The line containing "apply same_record_fields; [by apply Hd|by" marks the end: output every line of the data up to it, and that line too, exactly as written.

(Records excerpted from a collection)

= = = = = = =

(** Of three records the merge of their fields has a field for every name they use. *)
Lemma merged_fields label id (b c d : record) members : loose b → loose c → loose d →
  mergeEntryFields label id b c d (sort_strings (js_set (keys b ++ keys c ++ keys d))) = Ok members →
  loose (object_of members) ∧ entry_merged (Some b) (Some c) (Some d) (Some (object_of members)).
Proof.
  intros Hb Hc Hd Hm. set (names := sort_strings _) in Hm.
  assert (NoDup names) as Hnd by exact (proj2 (isort_NoDup jleb _) (js_set_NoDup _)).
  pose proof (mergeEntryFields_keys _ _ _ _ _ _ _ Hm) as Hsub.
  assert (NoDup (keys members)) as Hnm by by eapply sublist_NoDup.
  split; [apply object_of_loose; split; [done|]; exact (mergeEntryFields_loose _ _ _ _ _ _ _ Hb Hc Hd Hm)|].
  split; [by left|]. intros key. cbn [field_of mbind option_bind]. rewrite rget_object_of by done.
  destruct (decide (key ∈ names)) as [Hk|Hk]; [exact (mergeEntryFields_value _ _ _ _ _ _ _ Hb Hc Hd Hnd Hm key Hk)|].
  assert (key ∉ keys members) as Hkm by (intros H; apply Hk; by eapply elem_of_sublist).
  assert (key ∉ keys b ++ keys c ++ keys d) as Hu.
  { intros H. apply Hk. apply (proj2 (isort_elem jleb _ _)). by apply js_set_elem. }
  rewrite !not_elem_of_app in Hu. rewrite !rget_absent by naive_solver. by left.
Qed.

Lemma mergeCanvasEntry_merged label id b c d m :
  plain_entry b → plain_entry c → plain_entry d → mergeCanvasEntry label id b c d = Ok m →
  entry_merged b c d m ∧ ∀ r, m = Some r → loose r.
Proof.
  intros Hb Hc Hd. unfold mergeCanvasEntry, entry_merged, three_way.
  assert (∀ e, plain_entry e → ∀ r, e = Some r → loose r) as Hl by (intros e He r ->; by apply plain_loose, He).
  destruct b as [b|], c as [c|], d as [d|]; cbn [present].
  - destruct (differ (JObj c) (JObj b)) eqn:E1; cbn [negb];
      [|intros [= <-]; split; [|intros r; by apply Hl]; split; [by left|]; intros key; left; split; [|done];
        apply same_record_fields; [by apply Hc|by apply Hb|done]].
    destruct (differ (JObj d) (JObj b)) eqn:E2; cbn [negb];
      [|intros [= <-]; split; [|intros r; by apply Hl]; split; [by left|]; intros key; right; left; split; [|done];
        apply same_record_fields; [by apply Hd|by apply Hb|done]].
    destruct (differ (JObj c) (JObj d)) eqn:E3; cbn [negb];
      [|intros [= <-]; split; [|intros r; by apply Hl]; split; [by left|]; intros key; right; right; split; [|done];
        apply same_record_fields; [by apply Hc|by apply Hd|done]].
    intros (members & Hm & E)%bind_Ok. apply bind_Ok in E as (_ & _ & E). injection E as <-.
    destruct (merged_fields _ _ _ _ _ _ (Hl _ Hb _ eq_refl) (Hl _ Hc _ eq_refl) (Hl _ Hd _ eq_refl) Hm) as [Hlm Hem].
    split; [exact Hem|]. by intros r [= <-].
  - destruct (objectChanged b c) eqn:E; [done|]. intros [= <-]. split; [|done]. split; [by auto|].
    intros key. left. split; [|done]. symmetry. apply objectChanged_false; [by apply Hb|by apply Hc|done].
  - destruct (objectChanged b d) eqn:E; [done|]. intros [= <-]. split; [|done]. split; [by auto|].
    intros key. right. left. split; [|done]. symmetry. apply objectChanged_false; [by apply Hb|by apply Hd|done].
  - intros [= <-]. split; [|done]. split; [by auto|]. intros key. right. right. done.
  - destruct (differ (JObj c) (JObj d)) eqn:E; [done|]. intros [= <-]. split; [|intros r; by apply Hl]. split; [by auto|].
    intros key. right. right. split; [|done]. apply same_record_fields; [by apply Hc|by apply Hd|done].
  - intros [= <-]. split; [|intros r; by apply Hl]. split; [by auto|]. intros key. right. left. done.
  - intros [= <-]. split; [|intros r; by apply Hl]. split; [by auto|]. intros key. left. done.
  - intros [= <-]. split; [|done]. split; [by auto|]. intros key. left. done.
Qed.

Lemma mergeEntries_keys label b c d ids m : mergeEntries label b c d ids = Ok m → mkeys m `sublist_of` ids.
Proof.
  revert m. induction ids as [|id ids IH]; intros m; cbn [mergeEntries]; [by intros [= <-]|].
  intros (e & _ & (rest & Hr & E)%bind_Ok)%bind_Ok. apply (inj Ok) in E as <-. apply IH in Hr.
  destruct e; cbn; by constructor.
Qed.

Lemma mergeEntries_get label b c d ids m : NoDup ids → mergeEntries label b c d ids = Ok m →
  ∀ id, id ∈ ids → mergeCanvasEntry label id (mget b id) (mget c id) (mget d id) = Ok (mget m id).
Proof.
  revert m. induction ids as [|x ids IH]; intros m Hnd; cbn [mergeEntries];
    [intros _ id Hid; by apply not_elem_of_nil in Hid|].
  apply NoDup_cons in Hnd as [Hx Hnd]. intros (e & He & (rest & Hr & E)%bind_Ok)%bind_Ok.
  apply (inj Ok) in E as <-. pose proof (mergeEntries_keys _ _ _ _ _ _ Hr) as Hsub.
  assert (mget rest x = None) as Hrest.
  { destruct (mget rest x) eqn:Ex; [|done]. exfalso. apply Hx. eapply elem_of_sublist; [|exact Hsub].
    apply mget_keys. by rewrite Ex. }
  intros id [->|Hid]%elem_of_cons.
  - rewrite He. f_equal. destruct e; cbn; by rewrite ?jeqb_refl.
  - rewrite (IH _ Hnd Hr id Hid). f_equal. destruct e; cbn; [|done].
    by rewrite (proj2 (jeqb_neq x id)) by (by intros ->).
Qed.

Lemma mget_None {A} (m : jmap A) k : k ∉ mkeys m → mget m k = None.
Proof. rewrite <- mget_keys. destruct (mget m k); [|done]. intros []. eauto. Qed.

Lemma mergeCanvasCollection_spec b c d label m : mergeCanvasCollection b c d label = Ok m →
  NoDup (mkeys m) ∧ ∀ id, mergeCanvasEntry label id (mget b id) (mget c id) (mget d id) = Ok (mget m id).
Proof.
  unfold mergeCanvasCollection. set (ids := js_set _). intros H.
  assert (NoDup (sort_strings ids)) as Hnd by exact (proj2 (isort_NoDup jleb _) (js_set_NoDup _)).
  pose proof (mergeEntries_keys _ _ _ _ _ _ H) as Hsub.
  split; [by eapply sublist_NoDup|]. intros id. destruct (decide (id ∈ sort_strings ids)) as [Hid|Hid].
  - exact (mergeEntries_get _ _ _ _ _ _ Hnd H id Hid).
  - assert (id ∉ mkeys b ++ mkeys c ++ mkeys d) as Hu.
    { intros Hin. apply Hid. apply (proj2 (isort_elem jleb _ _)). by apply js_set_elem. }
    rewrite !not_elem_of_app in Hu. rewrite !mget_None; [done|..]; try naive_solver.
    intros Hm. apply Hid. by eapply elem_of_sublist.
Qed.

(** ** Order *)

Section order.
Implicit Types l order : list jstring.

Lemma splice_perm n (x : jstring) l : splice_in n x l ≡ₚ x :: l.
Proof. unfold splice_in. rewrite <- Permutation_middle. by rewrite firstn_skipn. Qed.

Lemma splice_filter (f : jstring → bool) n x l : f x = false → List.filter f (splice_in n x l) = List.filter f l.
Proof.
  intros H. unfold splice_in. rewrite List.filter_app. cbn [List.filter]. rewrite H, <- List.filter_app.
  by rewrite firstn_skipn.
Qed.

(** An addition of one side: in the merge, not of the base, not placed yet. *)
Definition addition (baseIds mergedIds : list jstring) (id : jstring) : Prop := id ∉ baseIds ∧ id ∈ mergedIds.

Lemma integrate_one (order baseIds mergedIds result : list jstring) (index : nat) :
  (∃ id, order !! index = Some id ∧ addition baseIds mergedIds id ∧ id ∉ result ∧
     integrateCanvasAddition order baseIds mergedIds result index ≡ₚ id :: result ∧
     ∀ f, f id = false → List.filter f (integrateCanvasAddition order baseIds mergedIds result index) = List.filter f result) ∨
  (integrateCanvasAddition order baseIds mergedIds result index = result ∧
     ∀ id, order !! index = Some id → addition baseIds mergedIds id → id ∈ result).
Proof.
  unfold integrateCanvasAddition, addition. destruct (order !! index) as [id|]; [|by right].
  destruct (jmem id baseIds) eqn:E1; cbn [orb].
  { right. split; [done|]. intros ? [= <-] []. by apply jmem_elem in E1. }
  destruct (jmem id mergedIds) eqn:E2; cbn [negb orb]; [|right; split; [done|]; intros ? [= <-] [_ H]; by apply jmem_elem in H; congruence].
  destruct (jmem id result) eqn:E3; [right; split; [done|]; intros ? [= <-] _; by apply jmem_elem|].
  left. exists id. rewrite <- jmem_not_elem, <- jmem_elem, <- jmem_not_elem. split_and!; try done;
    (destruct (anchor (nearestPreviousPresent _ _ _)); [|destruct (anchor (nearestNextPresent _ _ _))]);
    try apply splice_perm; try (intros; by apply splice_filter).
  - symmetry. apply Permutation_cons_append.
  - intros f Hf. rewrite List.filter_app. cbn [List.filter]. by rewrite Hf, app_nil_r.
Qed.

= = = = = = =

RESULT FOR THIS TASK:
(** Of three records the merge of their fields has a field for every name they use. *)
Lemma merged_fields label id (b c d : record) members : loose b → loose c → loose d →
  mergeEntryFields label id b c d (sort_strings (js_set (keys b ++ keys c ++ keys d))) = Ok members →
  loose (object_of members) ∧ entry_merged (Some b) (Some c) (Some d) (Some (object_of members)).
Proof.
  intros Hb Hc Hd Hm. set (names := sort_strings _) in Hm.
  assert (NoDup names) as Hnd by exact (proj2 (isort_NoDup jleb _) (js_set_NoDup _)).
  pose proof (mergeEntryFields_keys _ _ _ _ _ _ _ Hm) as Hsub.
  assert (NoDup (keys members)) as Hnm by by eapply sublist_NoDup.
  split; [apply object_of_loose; split; [done|]; exact (mergeEntryFields_loose _ _ _ _ _ _ _ Hb Hc Hd Hm)|].
  split; [by left|]. intros key. cbn [field_of mbind option_bind]. rewrite rget_object_of by done.
  destruct (decide (key ∈ names)) as [Hk|Hk]; [exact (mergeEntryFields_value _ _ _ _ _ _ _ Hb Hc Hd Hnd Hm key Hk)|].
  assert (key ∉ keys members) as Hkm by (intros H; apply Hk; by eapply elem_of_sublist).
  assert (key ∉ keys b ++ keys c ++ keys d) as Hu.
  { intros H. apply Hk. apply (proj2 (isort_elem jleb _ _)). by apply js_set_elem. }
  rewrite !not_elem_of_app in Hu. rewrite !rget_absent by naive_solver. by left.
Qed.

Lemma mergeCanvasEntry_merged label id b c d m :
  plain_entry b → plain_entry c → plain_entry d → mergeCanvasEntry label id b c d = Ok m →
  entry_merged b c d m ∧ ∀ r, m = Some r → loose r.
Proof.
  intros Hb Hc Hd. unfold mergeCanvasEntry, entry_merged, three_way.
  assert (∀ e, plain_entry e → ∀ r, e = Some r → loose r) as Hl by (intros e He r ->; by apply plain_loose, He).
  destruct b as [b|], c as [c|], d as [d|]; cbn [present].
  - destruct (differ (JObj c) (JObj b)) eqn:E1; cbn [negb];
      [|intros [= <-]; split; [|intros r; by apply Hl]; split; [by left|]; intros key; left; split; [|done];
        apply same_record_fields; [by apply Hc|by apply Hb|done]].
    destruct (differ (JObj d) (JObj b)) eqn:E2; cbn [negb];
      [|intros [= <-]; split; [|intros r; by apply Hl]; split; [by left|]; intros key; right; left; split; [|done];
        apply same_record_fields; [by apply Hd|by apply Hb|done]].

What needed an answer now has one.